Some of these chocolate makers produce only a single bar, while some produce over a dozen. To make things fair and simpler for you, I've only recommended one bar from each company. Nearly all of these compaies have their own retail shop, though, where you can taste their other chocolates. You can also find them at stores such as the Meadow and Cacao; Cacao will even let you taste any bar they stock.
(currently no retail shop), 897-8247, cocanu.com.
Sebastian Cisneros' interest in chocolate began in his native Ecuador during family trips along roads winding through cocoa plantations. He refined his taste in chocolate working retail and serving customers at Cacao for five years before starting his own confectionary. He began with inclusion bars—chocolate bars that include other ingredients, such as fernet—using high-quality industrial chocolate. But he slowly developed a bean-to-bar chocolate, releasing Cloudforest in 2014.
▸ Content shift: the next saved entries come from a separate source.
(* ===== verification/ImportFlowProperties.v ===== *)
(** * An export comes back as nothing to do

    The handlers of [ImportFlow] on the file that [assembleExportRows] and
    [EncodeCSV] made: the preview calls every row unchanged and the commit
    writes nothing but the state of the import session. *)

From S2P Require Import Prelude GoBase Schema Sql Evolution Queries PushRepo Items Blocks Details Exec.
From S2P Require Import History Labels Locations PushCommit ImportCommit Demo SyncReader System LocationProperties.
From S2P Require Import Escape Strconv Csv Export ImportParse ImportDiff Exchange Reads ImportFlow.

(** ** Reads leave everything as it is *)

Definition still {A} (m : M A) : Prop := forall w, (m w).2 = w.

Section still.
Lemma still_bind {A B} (m : M A) (k : A -> M B) : still m -> (forall a, still (k a)) -> still (m ≫= k).
Proof.
  intros Hm Hk w. unfold mbind, prog_bind. specialize (Hm w). destruct (m w) as [[a|e] w'] eqn:E; simpl in *; subst; [apply Hk|done].
Qed.
Lemma still_try {A} (m : M A) : still m -> still (try m).
Proof. intros Hm w. unfold try. specialize (Hm w). destruct (m w). done. Qed.
Lemma still_ret {A} (a : A) : still (mret a).
Proof. done. Qed.
Lemma still_throw {A} e : still (throw (A := A) e).
Proof. done. Qed.
Lemma still_lift {A} (r : res A) : still (lift r).
Proof. done. Qed.
Lemma still_select_one {D} `{Table D} P : still (select_one P).
Proof. intros w. apply select_one_state. Qed.
Lemma still_select_many {D} `{Table D} P : still (select_many P).
Proof. done. Qed.
Lemma still_get_db : still get_db.
Proof. done. Qed.
End still.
His inclusion bars, such as the playful Moonwalk with Pop Rocks or the intriguing Gardel with hazelnuts and fernet, always show a deft palate. But his bean-to-bar chocolate shows real craftsmanship. Despite using some of the crudest equipment of any of Portland's makers, he achieves one of the most sophisticated chocolates in both flavor and texture.
Recommended bar: Cloudforest using Camino Verde beans from Balao, Ecuador. The 73-percent chocolate is smooth, nutty and floral with hints of tropical fruits. Subtle and clean.
Room for improvement: A slightly creamier texture would probably make Cocanú's bar more appealing to the masses, but really it would just be nice to see if Cisneros can maintain the same quality or improve with other beans.
Future plans: Moving into a new shop, eventually with retail. Expanding to new beans. Saving money for new equipment.
122 NE Broadway, 477-8927, creochocolate.com.
Housed in a 1920s building adorned with Moorish tiles and windows, Creo feels vintage even as it celebrates its one-year anniversary. Former raspberry farmers—son Kevin, dad Tim and mom Janet—produce all of their chocolate in plain sight of the cafegoers sipping on cocoa drinks and nibbling on brownies.
Creo currently works with only one bean, but makes plain chocolate in three different intensities (73, 85 and 100 percent). The company also makes several inclusion bars, including classics like its Minty Dark and Spicy Dark (cinnamon and chile), along with the locally influenced NW Dark Cherry and Hazelnut, among others.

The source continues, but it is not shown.